### YOUR TASK:
Please give the number of lines that hold the string "Definition" in the listing, without any other words.

============================================================

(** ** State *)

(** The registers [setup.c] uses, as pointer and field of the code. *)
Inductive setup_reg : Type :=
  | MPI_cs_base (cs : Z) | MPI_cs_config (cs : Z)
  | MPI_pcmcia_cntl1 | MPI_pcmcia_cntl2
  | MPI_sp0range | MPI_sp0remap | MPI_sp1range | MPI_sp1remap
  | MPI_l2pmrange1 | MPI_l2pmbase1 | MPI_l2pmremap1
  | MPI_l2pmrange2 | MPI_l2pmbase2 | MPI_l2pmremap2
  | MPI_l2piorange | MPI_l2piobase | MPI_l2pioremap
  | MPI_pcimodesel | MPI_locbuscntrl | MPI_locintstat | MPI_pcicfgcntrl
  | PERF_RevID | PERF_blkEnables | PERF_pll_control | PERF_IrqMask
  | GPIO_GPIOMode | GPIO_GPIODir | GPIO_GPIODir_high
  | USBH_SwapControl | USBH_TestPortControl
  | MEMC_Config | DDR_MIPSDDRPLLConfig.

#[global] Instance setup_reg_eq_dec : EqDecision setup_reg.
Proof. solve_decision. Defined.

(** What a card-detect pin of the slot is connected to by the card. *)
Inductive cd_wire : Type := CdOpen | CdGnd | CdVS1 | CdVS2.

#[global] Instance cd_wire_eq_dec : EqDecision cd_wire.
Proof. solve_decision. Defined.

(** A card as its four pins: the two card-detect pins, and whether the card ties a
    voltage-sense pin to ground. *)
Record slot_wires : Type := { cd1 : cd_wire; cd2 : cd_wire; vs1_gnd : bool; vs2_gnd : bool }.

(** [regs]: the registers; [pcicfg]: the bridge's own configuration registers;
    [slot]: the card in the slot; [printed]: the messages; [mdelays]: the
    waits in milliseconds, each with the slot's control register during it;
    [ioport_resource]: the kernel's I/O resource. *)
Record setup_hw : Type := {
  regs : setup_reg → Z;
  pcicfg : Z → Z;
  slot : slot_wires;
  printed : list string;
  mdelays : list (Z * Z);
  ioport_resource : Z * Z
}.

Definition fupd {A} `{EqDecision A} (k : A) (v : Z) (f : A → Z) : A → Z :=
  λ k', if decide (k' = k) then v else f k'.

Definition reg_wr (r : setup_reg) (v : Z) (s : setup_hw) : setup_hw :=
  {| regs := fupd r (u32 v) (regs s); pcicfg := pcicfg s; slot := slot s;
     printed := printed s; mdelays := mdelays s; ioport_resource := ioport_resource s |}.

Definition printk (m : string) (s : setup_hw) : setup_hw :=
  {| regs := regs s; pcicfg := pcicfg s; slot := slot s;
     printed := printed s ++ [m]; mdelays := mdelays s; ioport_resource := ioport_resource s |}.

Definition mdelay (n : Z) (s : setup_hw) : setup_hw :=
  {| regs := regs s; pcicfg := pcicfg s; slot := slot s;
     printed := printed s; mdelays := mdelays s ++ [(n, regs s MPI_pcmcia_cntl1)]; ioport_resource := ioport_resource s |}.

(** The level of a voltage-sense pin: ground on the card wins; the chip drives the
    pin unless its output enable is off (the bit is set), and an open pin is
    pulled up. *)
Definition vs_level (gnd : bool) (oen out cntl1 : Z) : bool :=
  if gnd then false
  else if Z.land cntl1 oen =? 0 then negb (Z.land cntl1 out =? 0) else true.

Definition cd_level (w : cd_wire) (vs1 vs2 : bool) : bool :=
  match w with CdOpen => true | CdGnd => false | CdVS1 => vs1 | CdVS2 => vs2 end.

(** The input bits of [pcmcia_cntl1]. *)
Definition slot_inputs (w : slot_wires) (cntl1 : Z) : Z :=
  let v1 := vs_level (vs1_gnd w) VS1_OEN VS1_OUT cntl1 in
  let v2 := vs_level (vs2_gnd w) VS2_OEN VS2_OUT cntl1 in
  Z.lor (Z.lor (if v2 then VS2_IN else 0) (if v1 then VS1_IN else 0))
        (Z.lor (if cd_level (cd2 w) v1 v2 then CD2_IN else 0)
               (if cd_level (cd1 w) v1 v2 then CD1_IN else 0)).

============================================================

### OUTPUT BELOW:
7